[Record extracts]:
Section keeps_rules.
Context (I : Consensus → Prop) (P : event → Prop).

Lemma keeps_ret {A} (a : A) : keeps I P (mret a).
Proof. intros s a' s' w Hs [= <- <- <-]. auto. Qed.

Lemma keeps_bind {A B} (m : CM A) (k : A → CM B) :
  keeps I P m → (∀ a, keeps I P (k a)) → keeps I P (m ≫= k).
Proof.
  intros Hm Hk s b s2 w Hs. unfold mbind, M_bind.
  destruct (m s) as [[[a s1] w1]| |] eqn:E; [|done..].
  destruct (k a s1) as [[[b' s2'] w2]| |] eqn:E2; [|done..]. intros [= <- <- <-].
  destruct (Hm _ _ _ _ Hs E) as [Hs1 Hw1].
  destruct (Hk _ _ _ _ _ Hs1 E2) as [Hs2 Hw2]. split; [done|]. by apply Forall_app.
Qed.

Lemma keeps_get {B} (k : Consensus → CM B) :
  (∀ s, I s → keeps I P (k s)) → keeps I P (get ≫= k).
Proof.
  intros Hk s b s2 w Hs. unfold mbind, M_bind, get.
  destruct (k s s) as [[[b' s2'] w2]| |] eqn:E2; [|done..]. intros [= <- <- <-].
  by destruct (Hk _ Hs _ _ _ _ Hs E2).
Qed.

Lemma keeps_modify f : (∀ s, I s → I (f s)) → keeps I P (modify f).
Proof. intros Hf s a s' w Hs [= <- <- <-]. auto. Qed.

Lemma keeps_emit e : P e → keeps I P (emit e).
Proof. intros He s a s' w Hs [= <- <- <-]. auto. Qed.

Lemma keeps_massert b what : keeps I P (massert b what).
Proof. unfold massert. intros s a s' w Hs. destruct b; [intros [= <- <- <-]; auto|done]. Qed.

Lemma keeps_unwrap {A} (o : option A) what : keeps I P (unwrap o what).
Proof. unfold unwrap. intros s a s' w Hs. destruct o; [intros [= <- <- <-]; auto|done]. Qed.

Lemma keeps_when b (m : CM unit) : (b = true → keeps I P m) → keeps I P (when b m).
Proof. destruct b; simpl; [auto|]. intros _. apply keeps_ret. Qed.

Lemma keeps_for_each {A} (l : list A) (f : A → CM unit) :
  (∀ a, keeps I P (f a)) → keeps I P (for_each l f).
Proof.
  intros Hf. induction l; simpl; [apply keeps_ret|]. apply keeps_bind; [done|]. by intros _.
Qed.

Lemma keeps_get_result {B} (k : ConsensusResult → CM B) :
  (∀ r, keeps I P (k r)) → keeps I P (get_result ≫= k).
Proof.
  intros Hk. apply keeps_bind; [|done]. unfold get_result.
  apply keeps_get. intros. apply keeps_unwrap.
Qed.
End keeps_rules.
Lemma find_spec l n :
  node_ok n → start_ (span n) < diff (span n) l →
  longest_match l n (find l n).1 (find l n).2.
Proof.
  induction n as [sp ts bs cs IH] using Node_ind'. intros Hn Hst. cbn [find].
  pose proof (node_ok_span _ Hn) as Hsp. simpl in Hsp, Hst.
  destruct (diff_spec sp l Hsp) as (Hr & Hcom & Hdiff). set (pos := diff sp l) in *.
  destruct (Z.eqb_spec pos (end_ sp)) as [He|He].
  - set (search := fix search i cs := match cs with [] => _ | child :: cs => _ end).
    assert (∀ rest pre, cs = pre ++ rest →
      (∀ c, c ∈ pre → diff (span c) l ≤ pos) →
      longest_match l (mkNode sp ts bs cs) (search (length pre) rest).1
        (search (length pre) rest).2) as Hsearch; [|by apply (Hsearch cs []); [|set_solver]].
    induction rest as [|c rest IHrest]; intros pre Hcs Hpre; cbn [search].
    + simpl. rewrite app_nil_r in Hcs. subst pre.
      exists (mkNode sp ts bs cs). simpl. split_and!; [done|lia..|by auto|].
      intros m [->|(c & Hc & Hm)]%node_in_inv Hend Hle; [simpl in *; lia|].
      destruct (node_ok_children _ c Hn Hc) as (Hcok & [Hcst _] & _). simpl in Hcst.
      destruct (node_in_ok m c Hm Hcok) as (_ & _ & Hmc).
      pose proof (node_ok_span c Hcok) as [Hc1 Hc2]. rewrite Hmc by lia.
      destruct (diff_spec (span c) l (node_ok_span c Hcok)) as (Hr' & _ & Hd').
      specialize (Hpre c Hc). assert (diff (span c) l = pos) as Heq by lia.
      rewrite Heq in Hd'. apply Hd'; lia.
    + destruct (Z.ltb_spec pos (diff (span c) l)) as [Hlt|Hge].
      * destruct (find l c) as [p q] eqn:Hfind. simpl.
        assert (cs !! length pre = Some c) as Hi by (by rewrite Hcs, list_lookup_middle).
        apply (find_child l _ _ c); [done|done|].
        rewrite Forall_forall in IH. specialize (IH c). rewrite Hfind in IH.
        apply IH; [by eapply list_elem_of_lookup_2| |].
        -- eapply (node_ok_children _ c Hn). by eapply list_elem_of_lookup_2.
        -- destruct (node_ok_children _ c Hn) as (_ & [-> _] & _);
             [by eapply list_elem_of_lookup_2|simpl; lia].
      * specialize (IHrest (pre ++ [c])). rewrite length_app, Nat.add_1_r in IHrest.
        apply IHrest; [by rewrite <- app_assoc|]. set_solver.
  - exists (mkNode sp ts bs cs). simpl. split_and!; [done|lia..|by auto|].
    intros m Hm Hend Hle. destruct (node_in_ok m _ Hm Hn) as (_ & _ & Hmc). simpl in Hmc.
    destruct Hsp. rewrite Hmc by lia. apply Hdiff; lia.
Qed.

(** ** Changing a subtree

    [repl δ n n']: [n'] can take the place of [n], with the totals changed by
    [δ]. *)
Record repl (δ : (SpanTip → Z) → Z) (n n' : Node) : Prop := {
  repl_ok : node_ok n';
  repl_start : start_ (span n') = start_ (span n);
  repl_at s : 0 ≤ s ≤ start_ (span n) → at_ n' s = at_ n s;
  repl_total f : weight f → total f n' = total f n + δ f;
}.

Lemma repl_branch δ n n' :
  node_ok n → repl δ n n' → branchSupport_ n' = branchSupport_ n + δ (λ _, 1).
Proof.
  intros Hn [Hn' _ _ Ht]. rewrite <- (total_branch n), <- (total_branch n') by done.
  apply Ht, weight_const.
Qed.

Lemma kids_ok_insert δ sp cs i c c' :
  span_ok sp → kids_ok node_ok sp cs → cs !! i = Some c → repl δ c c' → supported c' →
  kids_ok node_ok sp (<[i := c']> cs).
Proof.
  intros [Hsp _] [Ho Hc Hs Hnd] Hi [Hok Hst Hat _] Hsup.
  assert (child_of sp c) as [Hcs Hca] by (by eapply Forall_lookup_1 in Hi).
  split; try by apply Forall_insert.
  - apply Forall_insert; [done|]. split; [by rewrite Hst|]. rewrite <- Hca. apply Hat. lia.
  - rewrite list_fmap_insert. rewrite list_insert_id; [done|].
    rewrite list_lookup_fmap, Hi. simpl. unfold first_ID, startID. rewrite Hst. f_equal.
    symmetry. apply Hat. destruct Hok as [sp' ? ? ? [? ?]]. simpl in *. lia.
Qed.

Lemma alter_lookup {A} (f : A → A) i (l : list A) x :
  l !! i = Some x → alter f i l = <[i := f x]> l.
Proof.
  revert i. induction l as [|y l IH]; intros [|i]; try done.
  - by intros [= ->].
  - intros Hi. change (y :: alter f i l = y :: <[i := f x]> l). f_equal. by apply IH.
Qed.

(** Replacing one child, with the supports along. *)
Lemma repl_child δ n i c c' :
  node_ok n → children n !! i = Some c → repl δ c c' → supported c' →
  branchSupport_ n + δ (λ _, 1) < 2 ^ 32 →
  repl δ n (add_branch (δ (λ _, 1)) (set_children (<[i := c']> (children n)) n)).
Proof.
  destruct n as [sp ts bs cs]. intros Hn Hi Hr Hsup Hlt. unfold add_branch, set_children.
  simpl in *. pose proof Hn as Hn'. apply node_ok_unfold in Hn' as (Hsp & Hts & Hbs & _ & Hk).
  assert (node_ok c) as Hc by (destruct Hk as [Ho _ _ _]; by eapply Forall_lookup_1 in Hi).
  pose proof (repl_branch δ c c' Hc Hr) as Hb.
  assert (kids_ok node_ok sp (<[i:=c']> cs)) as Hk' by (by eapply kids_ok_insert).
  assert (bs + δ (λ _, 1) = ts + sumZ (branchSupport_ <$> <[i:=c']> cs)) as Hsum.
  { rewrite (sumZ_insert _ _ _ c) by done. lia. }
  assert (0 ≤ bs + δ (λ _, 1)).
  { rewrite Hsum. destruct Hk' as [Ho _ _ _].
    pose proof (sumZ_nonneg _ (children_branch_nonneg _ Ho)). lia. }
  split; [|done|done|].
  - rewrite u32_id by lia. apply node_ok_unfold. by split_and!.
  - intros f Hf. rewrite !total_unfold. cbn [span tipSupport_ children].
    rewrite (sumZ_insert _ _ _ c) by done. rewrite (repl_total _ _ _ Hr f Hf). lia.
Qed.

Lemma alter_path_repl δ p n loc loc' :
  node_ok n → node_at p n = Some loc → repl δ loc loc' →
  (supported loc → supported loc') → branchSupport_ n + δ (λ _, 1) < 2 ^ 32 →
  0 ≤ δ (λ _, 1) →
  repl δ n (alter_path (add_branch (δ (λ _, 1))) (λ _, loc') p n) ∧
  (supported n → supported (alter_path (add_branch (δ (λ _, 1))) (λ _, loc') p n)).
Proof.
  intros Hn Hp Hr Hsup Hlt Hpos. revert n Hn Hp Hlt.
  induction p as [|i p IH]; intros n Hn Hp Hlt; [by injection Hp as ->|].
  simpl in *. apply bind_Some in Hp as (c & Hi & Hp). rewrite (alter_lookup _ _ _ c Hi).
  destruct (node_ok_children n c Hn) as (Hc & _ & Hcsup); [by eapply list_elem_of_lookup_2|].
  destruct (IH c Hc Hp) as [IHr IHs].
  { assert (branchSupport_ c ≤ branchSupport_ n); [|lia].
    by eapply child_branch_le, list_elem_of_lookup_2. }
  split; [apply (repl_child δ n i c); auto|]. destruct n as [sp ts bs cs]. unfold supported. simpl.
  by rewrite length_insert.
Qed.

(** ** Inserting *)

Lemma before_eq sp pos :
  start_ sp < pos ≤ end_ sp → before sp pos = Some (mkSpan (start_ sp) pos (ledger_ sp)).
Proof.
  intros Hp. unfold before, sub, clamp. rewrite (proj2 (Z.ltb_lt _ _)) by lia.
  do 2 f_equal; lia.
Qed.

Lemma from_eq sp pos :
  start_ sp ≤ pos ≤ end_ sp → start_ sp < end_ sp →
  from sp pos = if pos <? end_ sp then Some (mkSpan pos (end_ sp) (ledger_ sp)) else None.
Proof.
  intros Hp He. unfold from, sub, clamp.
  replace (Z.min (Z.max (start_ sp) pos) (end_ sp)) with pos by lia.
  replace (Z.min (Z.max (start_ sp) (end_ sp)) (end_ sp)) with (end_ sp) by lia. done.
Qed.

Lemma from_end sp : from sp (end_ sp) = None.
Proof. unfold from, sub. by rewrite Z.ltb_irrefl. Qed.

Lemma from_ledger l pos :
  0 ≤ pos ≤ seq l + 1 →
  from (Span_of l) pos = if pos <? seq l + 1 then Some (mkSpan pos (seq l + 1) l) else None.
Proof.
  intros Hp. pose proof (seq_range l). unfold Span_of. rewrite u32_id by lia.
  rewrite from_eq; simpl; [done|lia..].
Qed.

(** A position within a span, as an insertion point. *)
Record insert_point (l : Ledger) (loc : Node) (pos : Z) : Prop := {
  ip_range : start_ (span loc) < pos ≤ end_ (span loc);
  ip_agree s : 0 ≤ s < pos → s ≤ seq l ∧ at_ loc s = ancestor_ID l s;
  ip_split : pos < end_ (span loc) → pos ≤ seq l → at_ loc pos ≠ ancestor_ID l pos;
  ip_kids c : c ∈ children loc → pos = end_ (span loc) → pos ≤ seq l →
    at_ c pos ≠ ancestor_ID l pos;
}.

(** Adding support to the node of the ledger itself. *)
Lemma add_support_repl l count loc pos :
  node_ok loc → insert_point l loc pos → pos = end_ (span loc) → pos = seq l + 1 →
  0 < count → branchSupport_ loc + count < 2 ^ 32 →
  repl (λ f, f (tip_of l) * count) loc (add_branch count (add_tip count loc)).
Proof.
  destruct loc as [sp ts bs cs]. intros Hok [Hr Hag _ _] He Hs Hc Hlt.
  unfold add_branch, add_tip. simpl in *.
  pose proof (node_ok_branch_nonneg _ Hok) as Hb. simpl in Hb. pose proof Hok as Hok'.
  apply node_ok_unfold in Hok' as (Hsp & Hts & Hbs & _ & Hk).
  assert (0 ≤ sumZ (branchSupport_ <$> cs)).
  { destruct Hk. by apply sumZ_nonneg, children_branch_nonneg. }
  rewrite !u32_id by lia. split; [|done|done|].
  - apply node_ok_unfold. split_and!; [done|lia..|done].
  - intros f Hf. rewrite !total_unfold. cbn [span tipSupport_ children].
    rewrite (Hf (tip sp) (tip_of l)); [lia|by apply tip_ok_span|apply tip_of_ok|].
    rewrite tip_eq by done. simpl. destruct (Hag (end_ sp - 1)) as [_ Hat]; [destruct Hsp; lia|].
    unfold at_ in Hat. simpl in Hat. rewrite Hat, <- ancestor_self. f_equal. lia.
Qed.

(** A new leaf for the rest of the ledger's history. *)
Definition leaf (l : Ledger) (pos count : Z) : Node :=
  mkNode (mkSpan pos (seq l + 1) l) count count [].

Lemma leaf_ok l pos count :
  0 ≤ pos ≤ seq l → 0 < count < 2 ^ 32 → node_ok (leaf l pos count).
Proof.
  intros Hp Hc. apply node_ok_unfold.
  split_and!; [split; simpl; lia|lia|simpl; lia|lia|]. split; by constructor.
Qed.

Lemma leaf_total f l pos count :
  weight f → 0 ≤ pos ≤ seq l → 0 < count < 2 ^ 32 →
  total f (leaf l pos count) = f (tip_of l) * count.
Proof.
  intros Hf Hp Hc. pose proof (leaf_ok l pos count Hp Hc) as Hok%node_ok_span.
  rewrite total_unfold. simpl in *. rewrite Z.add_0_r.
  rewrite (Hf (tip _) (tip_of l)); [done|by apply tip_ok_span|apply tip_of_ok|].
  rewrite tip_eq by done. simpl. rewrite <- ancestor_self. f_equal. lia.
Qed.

[Task]:
Looking back over the data above, restate word for word the lines that begin at the line with "repl δ n (add_branch" and end at the line with "simpl in *. pose", inclusive.

[Written solution]:
  repl δ n (add_branch (δ (λ _, 1)) (set_children (<[i := c']> (children n)) n)).
Proof.
  destruct n as [sp ts bs cs]. intros Hn Hi Hr Hsup Hlt. unfold add_branch, set_children.
  simpl in *. pose proof Hn as Hn'. apply node_ok_unfold in Hn' as (Hsp & Hts & Hbs & _ & Hk).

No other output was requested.